Data provided:
(** * sleepy: the data access layer ([data.py]), embedded and verified

    The development follows [class Data] of [data.py]: the status store, the
    device registry, the metrics engine and the TTL file cache.  Tables of the
    record store are lists of rows in store order; a call that raises hands
    back the exception together with the store as it stood at the [raise].
    Storage failures ([SQLAlchemyError]) are outside the model: the store is
    assumed available. *)

From Stdlib Require Import ZArith List String Ascii Bool Strings.Byte Floats DecimalString Lia.
From Stdlib Require Import Permutation Sorted.
Import ListNotations.

Set Warnings "-register-all".

Local Open Scope string_scope.
Local Open Scope list_scope.

(* ================================================================== *)
(** * Python values *)
(* ================================================================== *)

(** Truthiness of a [str] and of a [str | None]. *)
Definition truthy (s : string) : bool :=
  match s with
  | EmptyString => false
  | String _ _ => true
  end.

Definition truthy_opt (o : option string) : bool :=
  match o with
  | None => false
  | Some s => truthy s
  end.

(** [a or b] on [str | None] operands: [a] when it is truthy, else [b]. *)
Definition py_or (a b : option string) : option string :=
  if truthy_opt a then a else b.

(** [lst[i]] for a Python [int] index: a negative index counts from the end;
    [None] stands for [IndexError]. *)
Definition list_index {A : Type} (l : list A) (i : Z) : option A :=
  let n := Z.of_nat (List.length l) in
  let j := if (i <? 0)%Z then (i + n)%Z else i in
  if ((j <? 0) || (n <=? j))%Z then None else nth_error l (Z.to_nat j).

(** A [dict] with [str] keys: an association list in insertion order, as a
    Python [dict] iterates. *)
Module Dict.

Definition t (V : Type) : Type := list (string * V).

Definition empty {V : Type} : t V := [].

Fixpoint get {V : Type} (k : string) (d : t V) : option V :=
  match d with
  | [] => None
  | (k', v) :: r => if String.eqb k k' then Some v else get k r
  end.

(** [d[k] = v]: an existing key keeps its place, a new key goes last. *)
Fixpoint set {V : Type} (k : string) (v : V) (d : t V) : t V :=
  match d with
  | [] => [(k, v)]
  | (k', v') :: r =>
      if String.eqb k k' then (k, v) :: r else (k', v') :: set k v r
  end.

(** [d.update(e)]. *)
Definition update {V : Type} (d e : t V) : t V :=
  fold_left (fun acc kv => set (fst kv) (snd kv) acc) e d.

Definition keys {V : Type} (d : t V) : list string := map fst d.

(** [dict(sorted(d.items()))]: the keys of a dict are distinct, so the item
    tuples are ordered by key alone. *)
Fixpoint insert_sorted {V : Type} (kv : string * V) (d : t V) : t V :=
  match d with
  | [] => [kv]
  | kv' :: r =>
      if String.leb (fst kv) (fst kv') then kv :: d
      else kv' :: insert_sorted kv r
  end.

Definition sorted_items {V : Type} (d : t V) : t V :=
  fold_right insert_sorted [] d.

End Dict.

(** JSON-like values: what a device's [fields] column and the primitive
    form of a row hold. *)
Inductive value : Type :=
| VNone
| VBool (b : bool)
| VInt (z : Z)
| VFloat (f : float)
| VStr (s : string)
| VList (l : list value)
| VDict (d : list (string * value)).

(** [v == True] / [v == False] for the value a [Boolean] column yields
    ([True], [False] or [None]). *)
Definition eq_bool (o : option value) (b : bool) : bool :=
  match o with
  | Some (VBool x) => Bool.eqb x b
  | _ => false
  end.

Exercise requirements: Reproduce word for word the material above, starting with the line that has "match s with" and stopping after the line that has "Z) : option".

Your solution:
  match s with
  | EmptyString => false
  | String _ _ => true
  end.

Definition truthy_opt (o : option string) : bool :=
  match o with
  | None => false
  | Some s => truthy s
  end.

(** [a or b] on [str | None] operands: [a] when it is truthy, else [b]. *)
Definition py_or (a b : option string) : option string :=
  if truthy_opt a then a else b.

(** [lst[i]] for a Python [int] index: a negative index counts from the end;
    [None] stands for [IndexError]. *)
Definition list_index {A : Type} (l : list A) (i : Z) : option A :=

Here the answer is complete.